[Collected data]
++++++
(* ===== verification/ActionReplay.v ===== *)
(** * Action Replay codes (Core/ActionReplay.cpp, Core/CheatCodes.h, Common/IniFile.cpp)

    The small machine that runs codes, over the memory the CPU sees; the lists of
    codes; reading codes from and writing them to the sections of a game's
    settings.  Log messages are left out.  The host's floating-point addition and
    the hexadecimal output of the formatting library are arguments. *)
From S2P Require Export ARDecrypt PPCCpu PPCBat.

Record ARCode := mkARCode {
  name : text;
  ops : list AREntry;
  enabled : bool;
  default_enabled : bool;
  user_defined : bool
}.
Definition empty_ARCode : ARCode := mkARCode [] [] false false false.
Definition set_enabled (b : bool) (c : ARCode) : ARCode :=
  mkARCode (name c) (ops c) b (default_enabled c) (user_defined c).
Definition set_ops (o : list AREntry) (c : ARCode) : ARCode :=
  mkARCode (name c) o (enabled c) (default_enabled c) (user_defined c).
Definition set_name (n : text) (user : bool) (c : ARCode) : ARCode :=
  mkARCode n (ops c) (enabled c) (default_enabled c) user.
Definition set_default_enabled (b : bool) (c : ARCode) : ARCode :=
  mkARCode (name c) (ops c) (enabled c) b (user_defined c).

(** ** Constants *)

Definition ZCODE_END : Z := 0x00.
Definition ZCODE_NORM : Z := 0x02.
Definition ZCODE_ROW : Z := 0x03.
Definition ZCODE_04 : Z := 0x04.
Definition CONDTIONAL_EQUAL : Z := 0x01.
Definition CONDTIONAL_NOT_EQUAL : Z := 0x02.
Definition CONDTIONAL_LESS_THAN_SIGNED : Z := 0x03.
Definition CONDTIONAL_GREATER_THAN_SIGNED : Z := 0x04.
Definition CONDTIONAL_LESS_THAN_UNSIGNED : Z := 0x05.
Definition CONDTIONAL_GREATER_THAN_UNSIGNED : Z := 0x06.
Definition CONDTIONAL_AND : Z := 0x07.
Definition CONDTIONAL_ONE_LINE : Z := 0x00.
Definition CONDTIONAL_TWO_LINES : Z := 0x01.
Definition CONDTIONAL_ALL_LINES_UNTIL : Z := 0x02.
Definition CONDTIONAL_ALL_LINES : Z := 0x03.
Definition DATATYPE_8BIT : Z := 0x00.
Definition DATATYPE_16BIT : Z := 0x01.
Definition DATATYPE_32BIT : Z := 0x02.
Definition DATATYPE_32BIT_FLOAT : Z := 0x03.
Definition SUB_RAM_WRITE : Z := 0x00.
Definition SUB_WRITE_POINTER : Z := 0x01.
Definition SUB_ADD_CODE : Z := 0x02.
Definition SUB_MASTER_CODE : Z := 0x03.

(** The fields of [ARAddr]. *)
Definition gcaddr (address : Z) : Z := address .& 0x1FFFFFF.
Definition ar_size (address : Z) : Z := (address .>> 25) .& 3.
Definition ar_type (address : Z) : Z := (address .>> 27) .& 7.
Definition subtype (address : Z) : Z := (address .>> 30) .& 3.
Definition GCAddress (address : Z) : Z := gcaddr address .| 0x80000000.

(** [for (u32 i = start; count times; ++i) body(i)] *)
Fixpoint repeat_from {S} (body : Z -> M S unit) (count : nat) (i : Z) : M S unit :=
  match count with O => mret tt | S count => body i ;;; repeat_from body count (i + 1) end.

Section ActionReplay.
Context {W : Type} {D : Devices W}.
(** [bit_cast<u32>(bit_cast<float>(read) + static_cast<float>(data))] *)
Context (float_add : Z -> Z -> Z).

(** ** Patching memory ([Core/Debugger/PPCDebugInterface.cpp]) *)

Definition HostRead (n : nat) (address : Z) : M (Machine W) Z := ReadFromHardware XCheckTLBFlag.NoException n address.
Definition HostWrite (n : nat) (var address : Z) : M (Machine W) unit :=
  WriteToHardware XCheckTLBFlag.NoException address var n.

(** The bytes already passed, as the call leaves them, are [done]. *)
Fixpoint patch_bytes (store_existing_value : bool) (address offset : Z) (done value : list Z) (should_invalidate_cache : bool) :
    M (Machine W) (list Z * bool) :=
  match value with
  | [] => mret (done, should_invalidate_cache)
  | v :: value =>
      let here := u32 (address + offset) in
      old_value <- HostRead 1 here ;;
      mwhen (negb (old_value =? v)) (HostWrite 1 v here) ;;;
      let should_invalidate_cache := should_invalidate_cache || negb (old_value =? v) in
      let kept := if negb (old_value =? v) && store_existing_value then old_value else v in
      let boundary := here mod 4 =? 3 in
      mwhen (boundary && should_invalidate_cache) (InvalidateCache (AlignDown here 4)) ;;;
      patch_bytes store_existing_value address (offset + 1) (done ++ [kept]) value (negb boundary && should_invalidate_cache)
  end.
(** The bytes, which are exchanged with those of memory if the old value is stored. *)
Definition ApplyMemoryPatch_bytes (value : list Z) (address : Z) (store_existing_value : bool) : M (Machine W) (list Z) :=
  if decide (value = []) then mret value
  else
    ok <- HostIsRAMAddress address Effective ;;
    if negb ok then mret value
    else
      r <- patch_bytes store_existing_value address 0 [] value false ;;
      mwhen (snd r) (InvalidateCache (AlignDown (u32 (address + Z.of_nat (length value) - 1)) 4)) ;;;
      mret (fst r).
(** [ApplyMemoryPatch<T>], for a [T] of [n] bytes. *)
Definition ApplyMemoryPatch (n : nat) (value address : Z) : M (Machine W) unit :=
  ApplyMemoryPatch_bytes (to_be n value) address true ;;; mret tt.

(** ** Normal codes.  The result is whether the code may go on. *)

Definition Subtype_RamWriteAndFill (addr data : Z) : M (Machine W) bool :=
  let new_addr := GCAddress addr in
  if ar_size addr =? DATATYPE_8BIT then
    let repeat := data .>> 8 in
    repeat_from (fun i => ApplyMemoryPatch 1 (u8 data) (u32 (new_addr + i))) (Z.to_nat (repeat + 1)) 0 ;;;
    mret true
  else if ar_size addr =? DATATYPE_16BIT then
    let repeat := data .>> 16 in
    repeat_from (fun i => ApplyMemoryPatch 2 (u16 data) (u32 (new_addr + i * 2))) (Z.to_nat (repeat + 1)) 0 ;;;
    mret true
  else if (ar_size addr =? DATATYPE_32BIT_FLOAT) || (ar_size addr =? DATATYPE_32BIT) then
    ApplyMemoryPatch 4 data new_addr ;;; mret true
  else mret false.

Definition Subtype_WriteToPointer (addr data : Z) : M (Machine W) bool :=
  let new_addr := GCAddress addr in
  ptr <- HostRead 4 new_addr ;;
  if ar_size addr =? DATATYPE_8BIT then
    let thebyte := u8 data in
    let offset := data .>> 8 in
    ApplyMemoryPatch 1 thebyte (u32 (ptr + offset)) ;;; mret true
  else if ar_size addr =? DATATYPE_16BIT then
    let theshort := u16 data in
    let offset := u32 ((data .>> 16) .<< 1) in
    ApplyMemoryPatch 2 theshort (u32 (ptr + offset)) ;;; mret true
  else if (ar_size addr =? DATATYPE_32BIT_FLOAT) || (ar_size addr =? DATATYPE_32BIT) then
    ApplyMemoryPatch 4 data ptr ;;; mret true
  else mret false.

(** Once the memory is patched the new value is read for the log. *)
Definition Subtype_AddCode (addr data : Z) : M (Machine W) bool :=
  let new_addr := GCAddress addr in
  if ar_size addr =? DATATYPE_8BIT then
    read <- HostRead 1 new_addr ;;
    ApplyMemoryPatch 1 (u8 (u32 (read + data))) new_addr ;;; HostRead 1 new_addr ;;; mret true
  else if ar_size addr =? DATATYPE_16BIT then
    read <- HostRead 2 new_addr ;;
    ApplyMemoryPatch 2 (u16 (u32 (read + data))) new_addr ;;; HostRead 2 new_addr ;;; mret true
  else if ar_size addr =? DATATYPE_32BIT then
    read <- HostRead 4 new_addr ;;
    ApplyMemoryPatch 4 (u32 (read + data)) new_addr ;;; HostRead 4 new_addr ;;; mret true
  else if ar_size addr =? DATATYPE_32BIT_FLOAT then
    read <- HostRead 4 new_addr ;;
    ApplyMemoryPatch 4 (float_add read data) new_addr ;;; mret true
  else mret false.

Definition Subtype_MasterCodeAndWriteToCCXXXXXX (addr data : Z) : M (Machine W) bool := mret false.

Definition NormalCode (addr data : Z) : M (Machine W) bool :=
  if subtype addr =? SUB_RAM_WRITE then Subtype_RamWriteAndFill addr data
  else if subtype addr =? SUB_WRITE_POINTER then Subtype_WriteToPointer addr data
  else if subtype addr =? SUB_ADD_CODE then Subtype_AddCode addr data
  else if subtype addr =? SUB_MASTER_CODE then Subtype_MasterCodeAndWriteToCCXXXXXX addr data
  else mret false.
++++++
ACTIVITY: Nothing should be returned except the lines from the first line of the data above through the line with "Definition CONDTIONAL_LESS_THAN_SIGNED : Z", each one exact.

EXPECTED OUTPUT:
(* ===== verification/ActionReplay.v ===== *)
(** * Action Replay codes (Core/ActionReplay.cpp, Core/CheatCodes.h, Common/IniFile.cpp)

    The small machine that runs codes, over the memory the CPU sees; the lists of
    codes; reading codes from and writing them to the sections of a game's
    settings.  Log messages are left out.  The host's floating-point addition and
    the hexadecimal output of the formatting library are arguments. *)
From S2P Require Export ARDecrypt PPCCpu PPCBat.

Record ARCode := mkARCode {
  name : text;
  ops : list AREntry;
  enabled : bool;
  default_enabled : bool;
  user_defined : bool
}.
Definition empty_ARCode : ARCode := mkARCode [] [] false false false.
Definition set_enabled (b : bool) (c : ARCode) : ARCode :=
  mkARCode (name c) (ops c) b (default_enabled c) (user_defined c).
Definition set_ops (o : list AREntry) (c : ARCode) : ARCode :=
  mkARCode (name c) o (enabled c) (default_enabled c) (user_defined c).
Definition set_name (n : text) (user : bool) (c : ARCode) : ARCode :=
  mkARCode n (ops c) (enabled c) (default_enabled c) user.
Definition set_default_enabled (b : bool) (c : ARCode) : ARCode :=
  mkARCode (name c) (ops c) (enabled c) b (user_defined c).

(** ** Constants *)

Definition ZCODE_END : Z := 0x00.
Definition ZCODE_NORM : Z := 0x02.
Definition ZCODE_ROW : Z := 0x03.
Definition ZCODE_04 : Z := 0x04.
Definition CONDTIONAL_EQUAL : Z := 0x01.
Definition CONDTIONAL_NOT_EQUAL : Z := 0x02.
Definition CONDTIONAL_LESS_THAN_SIGNED : Z := 0x03.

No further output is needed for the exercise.